Consumers Association of Penang

Giving voice to the little people...since 1970

Hazards of low-level radiation

Below we reproduce Chapter 5 of "Wasted Lives: Radioactive Poisoning in Bukit Merah" for our readers. It shows the many ill-effects of low-level radiation and its impacts on the residents in Bukit Merah.

What is frightening about radiation is that you cannot see it, feel it, hear it or taste it. You do not have to get into the area of a radioactive dump, dig the soil, bathe in it, or throw it over your head to get hurt.

We do not even have to go near the source. Radioactive gases like radon and thoron can travel with the wind and settle in the lungs of people living hundreds of miles away. Another important route is the food chain. Plant life growing near the radioactive source accumulates radioactive elements in its system. Eaten by cows, it is passed through cows' milk to humans. A similar process occurs for fruits, vegetables and fish if radioactive waste is dumped in a river near farms.

Low-level radiation can be hazardous because it attacks the human body at its most basic unit — the cell. This building block of life absorbs food, excretes waste, builds up proteins and replicates itself. When it is irradiated, the damage is harboured and accumulated in the body for years before ill effects become apparent. Scientists have long known about the harmful effects of radiation on bone marrow which results in the lowering of resistance to disease as the immune system is depressed. Radiation exposure can also lead to cancer and genetic damage which is passed on as birth defects or cancer in the next gener¬ation. The most common form of cancer is leukaemia but radiation-induced cancers can also develop in the pancreas, brain, lung, kidney and large intestines — that is, the soft organs. Blood disorders like aplastic anaemia, benign tumours, cataract, rapid aging and lowered fertility are the other effects.

How many people are aware that ionising radiation can also cause spontaneous abortions and stillbirth, as well as increased chances of getting heart disease, diabetes mellitus, arthritis, asthma or severe allergies? Let us say a young child is given a series of X-rays. As a result, the level of white blood cells may undergo a temporary depression. Two weeks later, he may catch influenza or some other infectious disease. Would his parents have linked the X-raying with his ailment?

There is no “safe” level of radiation as far as these effects are concerned. Even a very small dose has its impact.

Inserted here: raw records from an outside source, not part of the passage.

(* ===== verification/EpochApi.v ===== *)
(** * The blocking epoch system implements the payload interface

    The operations of [PayloadApi] over [Recoverable] and [EpochSys], and the
    proof of [PayloadLaws]: under the calls of a lock-based data structure,
    operation by operation, no call fails, no live payload is ever freed or
    changed behind the data structure's back, and the blocks waiting for
    reclamation are distinct, allocated and not live. *)

From S2P Require Import Prelude PersistFunc UIDGen FixedBuffers Containers ToBePersisted TransTrackers ToBeFreed PersistTracker Dcss EpochSys Recoverable PayloadApi.
Import ThreadLocalFreedContainer IncreasingMindicator EpochSys.

(** ** Blocks waiting for reclamation, over all threads *)

Definition wait_all {T} (n : nat) (v : table (list T)) : list T := concat (waiting v <$> seq 0 n).

Lemma wait_all_split {T} n (v : table (list T)) tid :
  (tid < n)%nat → ∃ rest, wait_all n v ≡ₚ waiting v tid ++ rest ∧
    ∀ v', (∀ t, t ≠ tid → waiting v' t = waiting v t) → wait_all n v' ≡ₚ waiting v' tid ++ rest.
Proof.
  intros Ht. unfold wait_all.
  assert (seq 0 n = seq 0 tid ++ tid :: seq (S tid) (n - S tid)) as ->.
  { replace n with (tid + S (n - S tid))%nat at 1 by lia. by rewrite seq_app. }
  exists (concat (waiting v <$> seq 0 tid) ++ concat (waiting v <$> seq (S tid) (n - S tid))).
  assert (∀ v' a m, (∀ t, t ≠ tid → waiting v' t = waiting v t) → (a + m ≤ tid ∨ tid < a)%nat →
    waiting v' <$> seq a m = waiting v <$> seq a m) as Hother.
  { intros v' a m Hv Ham. apply list_fmap_ext. intros i t Hi. apply Hv. apply lookup_seq in Hi. lia. }
  split; [|intros v' Hv]; rewrite fmap_app, fmap_cons, concat_app; simpl.
  - solve_Permutation.
  - rewrite (Hother v' 0%nat tid), (Hother v' (S tid)) by (done || lia). solve_Permutation.
Qed.

Section epoch_api.
Context {P C T : Type} `{!FixedContainer C, !FixedContainerLaws C, !Tracker T, !TrackerLaws T}.
Context (ralloc : gmap Z (pblk P) → Z) (malloc_size : Z → Z) (n : nat).
Notation esys := (esys P C T).
Notation E := (M esys).
Implicit Type s : esys.

(** ** The epoch advancer, without interference

    One turn of [DedicatedEpochAdvancer::advancer] (thread [task_num]), whose
    [curr_epoch] is the global epoch. *)
Definition advance_epoch : E unit :=
  let* c := get_epoch in
  do* mmod (λ s, Esys (dm s) (local_descs s) (heap s) (uid_generator s) (trans_tracker s)
              (to_be_persisted s) (to_be_freed s) (persisted_epochs s) (last_epochs s)
              (if target_epoch s =? c then c +₆ 1 else target_epoch s) (sys_mode s) (plog s)) in
  do* on_epoch_end malloc_size n c n in
  do* mmod (λ s, with_dm (Dmem (cells (dm s)) (descs (dm s)) (c +₆ 1)) s) in
  on_epoch_begin (c +₆ 1).

(** ** The control state: epochs, descriptors, identifiers, persistence tree *)

Definition g s : Z := global_epoch (dm s).

Record tree_ok (tr : im) : Prop := {
  tree_code : code (leaves tr);
  tree_heap : IncreasingMindicator.heap (leaves tr) (val tr);
  tree_len : (n ≤ length (leaves tr))%nat;
  tree_real : ∀ t l, leaves tr !! t = Some l → (t < n)%nat → 0 ≤ val tr l;
  tree_odd : ∀ t l, leaves tr !! t = Some l → (n ≤ t)%nat → val tr l = UINT64_MAX;
}.

Record ctl (k : Z) (s : esys) : Prop := {
  ctl_mode : sys_mode s = ONLINE;
  ctl_epoch : INIT_EPOCH ≤ g s ∧ g s + k + 4 < U64;
  ctl_descs : ∀ t, (t < n)%nat → ∃ d D, local_descs s !! t = Some d ∧
    descs (dm s) !! d = Some D ∧ Z.land (d_tid_sn D) SN_MASK + k < SN_MASK;
  ctl_uid : ∀ t, (t < n)%nat → is_Some (uid_generator s !! t);
  ctl_last : ∀ t, (t < n)%nat → is_Some (last_epochs s !! t);
  ctl_tree : tree_ok (persisted_epochs s);
}.

(** ** The containers: room for [K] registrations, [F] waiting to be freed *)

Record stock (K : Z) (F : list Z) (s : esys) : Prop := {
  st_room : 0 ≤ K;
  st_ready : es_ready n (K + Z.of_nat (length F)) s;
  st_epochs : ∀ t, (t < n)%nat → ∃ e, threadEpoch (to_be_freed s) !! t = Some e ∧ INIT_EPOCH ≤ e ≤ g s;
  st_wait : wait_all n (container (to_be_freed s)) ≡ₚ F;
  st_nodup : NoDup F;
  st_alloc : ∀ b, b ∈ F → 0 < b ∧ is_Some (heap s !! b);
}.

Lemma ctl_frame k s s' : frame s s' → ctl k s → ctl k s'.
Proof.
  intros (Hdm & Hld & Hu & _ & Hp & Hl & _ & Hm) [H1 H2 H3 H4 H5 H6]. unfold g in *.
  constructor; unfold g; rewrite ?Hdm, ?Hld, ?Hu, ?Hp, ?Hl, ?Hm; done.
Qed.

Lemma ctl_mono k k' s : k' ≤ k → ctl k s → ctl k' s.
Proof.
  intros Hk [H1 H2 H3 H4 H5 H6]. constructor; try done; [lia|].
  intros t Ht. destruct (H3 t Ht) as (d & D & ? & ? & ?). exists d, D. split_and!; [done|done|lia].
Qed.

(** ** Reclamation at the beginning of an operation *)

(** The blocks [l] are deallocated, nothing else changes. *)
Definition cut (l : list Z) (h h' : gmap Z (pblk P)) : Prop :=
  (∀ b, b ∈ l → h' !! b = None) ∧ (∀ b, b ∉ l → h' !! b = h !! b).

Lemma cut_nil h : cut [] h h.
Proof. split; [set_solver|done]. Qed.
Lemma cut_app l1 l2 h1 h2 h3 : cut l1 h1 h2 → cut l2 h2 h3 → cut (l1 ++ l2) h1 h3.
Proof.
  intros [Hn1 Hs1] [Hn2 Hs2]. split; intros b; rewrite ?not_elem_of_app, ?elem_of_app.
  - destruct (decide (b ∈ l2)); [auto|]. intros [?|?]; [|done]. rewrite Hs2; auto.
  - intros [??]. rewrite Hs2; auto.
Qed.

Lemma delete_all_ok c tid l : ∀ K s,
  es_ready n (K + Z.of_nat (length l)) s → 0 ≤ K → (tid < n)%nat → c ≠ NULL_EPOCH → NoDup l →
  (∀ b, b ∈ l → 0 < b ∧ is_Some (heap s !! b)) →
  ∃ s', mfor ((λ b, (b, c)) <$> l) (λ p, delete_pblk malloc_size n p.1 p.2 tid) s = (Ret tt, s') ∧
    frame s s' ∧ es_ready n K s' ∧ to_be_freed s' = to_be_freed s ∧
    cut l (heap s) (heap s').
Proof.
  induction l as [|b l IH]; intros K s Hr HK Ht Hc Hnd Hl; simpl.
  - rewrite Z.add_0_r in Hr. exists s. split_and!; try done. apply cut_nil.
  - apply NoDup_cons in Hnd as [Hbl Hnd]. destruct (Hl b) as [Hb [x Hx]]; [set_solver|].
    destruct (delete_pblk_ok malloc_size n n (K + Z.of_nat (length (b :: l))) s b x c tid)
      as (s1 & Hdel & Hh & Hf & Hr1 & Htbf); [done|simpl; lia|done|done|done|done|done|].
    destruct (IH K s1) as (s2 & Hrun & Hf2 & Hr2 & Htbf2 & Hh2); [|done|done|done|done| |].
    { by replace (K + Z.of_nat (length l)) with (K + Z.of_nat (length (b :: l)) - 1) by (simpl; lia). }
    { intros b' Hb'. rewrite Hh, lookup_delete_ne by set_solver. apply Hl. set_solver. }
    exists s2. unfold mbind_. simpl. rewrite Hdel. split_and!; [done| |done|by rewrite Htbf2|].
    + destruct Hf as (?&?&?&?&?&?&?&?), Hf2 as (?&?&?&?&?&?&?&?). unfold frame. split_and!; congruence.
    + apply (cut_app [b] l _ (heap s1)); [|done]. rewrite Hh. split; intros b' Hb'.
      * apply list_elem_of_singleton in Hb' as ->. apply lookup_delete_eq.
      * apply lookup_delete_ne. set_solver.
Qed.
(** Update of a live block: in place or on a copy *)
Lemma vinv_set H k s s' L b x p b' q tid :
  vinv H k [] s L → 0 < k → (tid < 1)%nat → threadEpoch (to_be_freed s) !! tid = Some (g s) → L !! b = Some p →
  heap s !! b = Some x → NULL_EPOCH < epoch x → blktype x = ALLOC ∨ blktype x = UPDATE →
  set_eff b x b' q tid s s' → vinv H (k - 1) [] s' (<[b' := q]> (delete b L)).
Proof using ralloc_fresh ralloc_pos.
  clear malloc_size. intros Hw Hpos Ht Hte HL Hx He Hty (Hu & Hg & Hcase).
  assert (tid = 0%nat) as -> by lia. pose proof (vi_room _ _ _ _ _ Hw) as Hr. pose proof (vi_blocks _ _ _ _ _ Hw) as Hbl.
  destruct (vinv_live _ _ _ _ _ _ _ Hw Hte HL Hx He Hty) as (K & u & Hk & Hu1 & Hu0 & Hb & Hv & Hvx & HK & Hle & Hg0).
  destruct (Hbl b x Hx) as (? & ? & _). constructor; rewrite ?Hg; [lia|..];
    destruct Hcase as [(-> & Heg & Hf & Hh)|(Hlt & Hb'0 & Hb' & Hf & Hh)]; rewrite ?Hf, ?Hu, Hh;
    try by apply map_Forall_insert_2; [split_and!; [done|done|right; by eexists]|].
  + exists K, (g s), u. split_and!; try done; [simpl; lia|]. by eapply versions_write.
  + exists (<[b := g s]> K), (g s), u. split_and!; try done; [|simpl; lia|by eapply versions_copy].
    apply kills_push; auto.
Qed.

(** Deletion of a live block: at once, as its own mark, or by a new mark *)
Lemma vinv_free H k s s' L b x p tid :
  vinv H k [] s L → 0 < k → (tid < 1)%nat → threadEpoch (to_be_freed s) !! tid = Some (g s) → L !! b = Some p →
  heap s !! b = Some x → NULL_EPOCH < epoch x → blktype x = ALLOC ∨ blktype x = UPDATE →
  free_eff b x tid s s' → vinv H (k - 1) [] s' (delete b L).
Proof using ralloc_fresh ralloc_pos.
  clear malloc_size. intros Hw Hpos Ht Hte HL Hx He Hty (Hu & Hg & Hcase).
  assert (tid = 0%nat) as -> by lia. pose proof (vi_room _ _ _ _ _ Hw) as Hr. pose proof (vi_blocks _ _ _ _ _ Hw) as Hbl.
  destruct (vinv_live _ _ _ _ _ _ _ Hw Hte HL Hx He Hty) as (K & u & Hk & Hu1 & Hu0 & Hb & Hv & Hvx & HK & Hle & Hg0).
  destruct (Hbl b x Hx) as (? & ? & _). constructor; rewrite ?Hg; [lia|..];
    destruct Hcase as [(Heg & Hal & Hf & Hh)|[(Heg & Hup & Hf & Hh)|(Hlt & d & Hd0 & Hd & Hf & Hh)]]; rewrite ?Hf, ?Hu, Hh;
    try by apply map_Forall_insert_2; [split_and!; [done|done|by left]|].
  + exists K, (g s), u. split_and!; try done; [simpl; lia|]. by eapply versions_drop.
  + exists (<[b := g s]> K), (g s), u. split_and!; try done; [|simpl; lia|by eapply versions_mark].
    apply kills_push; auto.
  + exists (<[b := g s]> (<[d := g s + 1]> K)), (g s), u. split_and!; try done; [|simpl; lia|by eapply versions_anti].
    apply kills_push; [apply kills_push; auto|done|by left|].
    * by apply (versions_fresh _ _ _ _ _ _ _ _ Hv).
    * rewrite lookup_insert_ne; [done|]. congruence.
  + by apply map_Forall_delete.
Qed.
Lemma chain_unique L l b b' key v v' :
  chain L l → b ∈ l → b' ∈ l → L !! b = Some (key, v) → L !! b' = Some (key, v') → b = b'.
Proof.
  induction l as [|c l IH]; [set_solver|]. rewrite chain_cons. intros (_ & Hc & Hlt) Hb Hb' HL HL'.
  apply elem_of_cons in Hb as [->|Hb], Hb' as [->|Hb'].
  - done.
  - destruct (irreflexivity lt key). exact (before_key L c b' (key, v) (key, v') (Hlt b' Hb') HL HL').
  - destruct (irreflexivity lt key). exact (before_key L c b (key, v') (key, v) (Hlt b Hb) HL' HL).
  - by apply IH.
Qed.

(** ** The three traversals

    All of them walk to the first node whose key is not smaller. *)

Fixpoint walk {A} (key : K) (hit : Z → list Z → M S (A * list Z)) (miss : list Z → M S (A * list Z)) (l : list Z)
    : M S (A * list Z) :=
  match l with
  | [] => miss []
  | curr :: l' =>
      let* p := p_get curr in
      if decide (p.1 = key) then hit curr l'
      else if decide (lt key p.1) then miss (curr :: l')
      else let* r := walk key hit miss l' in mret_ (r.1, curr :: r.2)
  end.

Definition under {A} (pre : list Z) (o : outcome (A * list Z) * S) : outcome (A * list Z) * S :=
  match o with
  | (Ret r, s) => (Ret (r.1, pre ++ r.2), s)
  | (Throw e, s) => (Throw e, s)
  end.

Definition reads (s : S) L : Prop := ∀ b kv, L !! b = Some kv → p_get b s = (Ret kv, s).

Lemma walk_spec {A} key (hit : Z → list Z → M S (A * list Z)) miss L s l :
  reads s L → chain L l →
  ∃ pre post, l = pre ++ post ∧ (∀ b kv, b ∈ pre → L !! b = Some kv → lt kv.1 key) ∧
    ((∃ b v post', post = b :: post' ∧ L !! b = Some (key, v) ∧
        walk key hit miss l s = under pre (hit b post' s)) ∨
     ((∀ b kv, b ∈ post → L !! b = Some kv → lt key kv.1) ∧
        walk key hit miss l s = under pre (miss post s))).
Proof.
  intros Hr. induction l as [|b l IH]; [|rewrite chain_cons].
  { intros _. simpl. exists [], []. split_and!; [done|set_solver|right]. split; [set_solver|].
    unfold under. by destruct (miss [] s) as [[[]|] ?]. }
  intros ([[k1 v1] Hb] & Hc & Hlt).
  assert (walk key hit miss (b :: l) s = if decide (k1 = key) then hit b l s
    else if decide (lt key k1) then miss (b :: l) s
    else mbind_ (walk key hit miss l) (λ r, mret_ (r.1, b :: r.2)) s) as ->.
  { simpl. unfold mbind_ at 1. rewrite (Hr _ _ Hb). simpl. by repeat case_decide. }
  assert (∀ o : outcome (A * list Z) * S, under [] o = o) as Hnil by (by intros [[[]|] ?]).
  destruct (decide (k1 = key)) as [->|Hne].
  { exists [], (b :: l). split_and!; [done|set_solver|left]. exists b, v1, l. by rewrite Hnil. }
  destruct (decide (lt key k1)) as [Hgt|Hngt].
  { exists [], (b :: l). split_and!; [done|set_solver|right]. rewrite Hnil. split; [|done].
    intros b' kv [->|Hb']%elem_of_cons Hkv; [by simplify_eq|].
    etrans; [exact Hgt|]. by apply (before_key L b b' (k1, v1) kv); [apply Hlt|..]. }
  destruct (IH Hc) as (pre & post & -> & Hpre & Hcase).
  exists (b :: pre), post. split_and!; [done| |].
  { intros b' kv [->|Hb']%elem_of_cons Hkv; [|by eapply Hpre]. simplify_eq. simpl.
    destruct (trichotomy lt k1 key) as [?|[?|?]]; done. }
  unfold mbind_, mret_. destruct Hcase as [(b' & v & post' & -> & Hb' & ->)|[Hpost ->]]; [left|right].
  - exists b', v, post'. split_and!; [done|done|]. unfold under. by destruct (hit b' post' s) as [[[]|] ?].
  - split; [done|]. unfold under. by destruct (miss post s) as [[[]|] ?].
Qed.

Lemma put_loop_walk key v new_node tid l :
  put_loop key v new_node tid l = walk key
    (λ curr l', let* q := p_get curr in
       let* curr' := p_set curr (λ q, (q.1, v)) tid in
       do* p_delete new_node tid in mret_ (Some q.2, curr' :: l'))
    (λ l', mret_ (None, new_node :: l')) l.
Proof. induction l as [|curr l IH]; [done|]. simpl. by rewrite IH. Qed.

Lemma insert_loop_walk key new_node tid l :
  insert_loop key new_node tid l = walk key
    (λ curr l', do* p_delete new_node tid in mret_ (false, curr :: l'))
    (λ l', mret_ (true, new_node :: l')) l.
Proof. induction l as [|curr l IH]; [done|]. simpl. by rewrite IH. Qed.

Lemma remove_loop_walk key tid l :
  remove_loop key tid l = walk key
    (λ curr l', let* q := p_get curr in do* p_delete curr tid in mret_ (Some q.2, l'))
    (λ l', mret_ (None, l')) l.
Proof. induction l as [|curr l IH]; [done|]. simpl. by rewrite IH. Qed.

(** ** Abstraction: the table and its live payloads represent the map [m]

    The live payloads are exactly those of the nodes: nothing leaks. *)
Record rep m (bs : list (list Z)) L : Prop := {
  rep_len : length bs = Z.to_nat idxSize;
  rep_chain : ∀ i l, bs !! i = Some l → chain L l;
  rep_idx : ∀ i l b kv, bs !! i = Some l → b ∈ l → L !! b = Some kv → idx kv.1 = i;
  rep_live : ∀ b, is_Some (L !! b) → ∃ i l, bs !! i = Some l ∧ b ∈ l;
  rep_map : ∀ k v, m !! k = Some v ↔ ∃ b, L !! b = Some (k, v);
}.

Lemma rep_bucket m bs L b key v :
  rep m bs L → L !! b = Some (key, v) → ∃ l, bs !! idx key = Some l ∧ b ∈ l.
Proof.
  intros Hr Hb. destruct (rep_live _ _ _ Hr b) as (i & l & Hi & Hin); [by eexists|].
  exists l. by rewrite (rep_idx _ _ _ Hr i l b _ Hi Hin Hb : idx key = i).
Qed.

Lemma rep_unique m bs L b b' key v v' :
  rep m bs L → L !! b = Some (key, v) → L !! b' = Some (key, v') → b = b' ∧ v = v'.
Proof.
  intros Hr Hb Hb'. destruct (rep_bucket _ _ _ _ _ _ Hr Hb) as (l & Hl & Hin).
  destruct (rep_bucket _ _ _ _ _ _ Hr Hb') as (l' & Hl' & Hin'). rewrite Hl in Hl'. injection Hl' as <-.
  assert (b = b') as -> by (by eapply chain_unique; [eapply rep_chain|..]). by simplify_eq.
Qed.

Lemma rep_absent m bs L key l :
  rep m bs L → bs !! idx key = Some l → (∀ b v, b ∈ l → L !! b ≠ Some (key, v)) → m !! key = None.
Proof.
  intros Hr Hl Hno. destruct (m !! key) as [v|] eqn:Hm; [exfalso|done].
  apply (rep_map _ _ _ Hr) in Hm as [b Hb]. destruct (rep_bucket _ _ _ _ _ _ Hr Hb) as (l' & Hl' & Hin).
  rewrite Hl in Hl'. injection Hl' as <-. by eapply Hno.
Qed.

When a radioactive substance decays, there are periodical explosions with release of energy. Such bursts of energy in ionising radiation kill or harm human cells in the following way: When radiation penetrates the body, it strips away electrons from the atoms that constitute the body cells. As a result of the loss, these atoms become positively charged. This process is called ionisation. The free radicals now try to make up for their electron loss by “attacking” other molecules. They can, for example, inter¬act with water molecules. In the process, unusual mole¬cules are created which are highly active. They in turn can react with the chemical constituents of the body cells. In the chain reaction set up, the cell thus gradually disinte¬grates, leaving the way open for cancer or other ills.

Genetic effects

Each cell has a nucleus. Within the nucleus are chromosomes containing genetic material called DNA which contains the instructions for the building and functioning of the body.

If the unusual, highly active molecules produced as a result of ionisation due to radiation react with portions of the DNA, the chromosomes could be harmed. A damaged DNA can pass on distorted messages to the cell, causing mutation during reproduction.

Some studies have shown that doses of a few rads accumulated over an extended period can result in an increase in the number of chromosome abnormalities. Also, many laboratory studies with plants and animals have shown that radiation can induce genetic defects in direct proportion to the dose received.

Damage could cause the cell to grow uncontrollably as a cancer cell. A cell divides to replicate itself in the process of growth. What could happen after irradiation is the destruction of the cell's ability to rest after division. As a result, the cell continues to divide unchecked. If enough cells become affected, then tumours are formed, composed of several millions of mutated cells. Or leukaemia may result with the abnormal proliferation of white blood cells. Or an organ itself becomes cancerous. The process usually takes years for the cancer to fully develop after the initial exposure.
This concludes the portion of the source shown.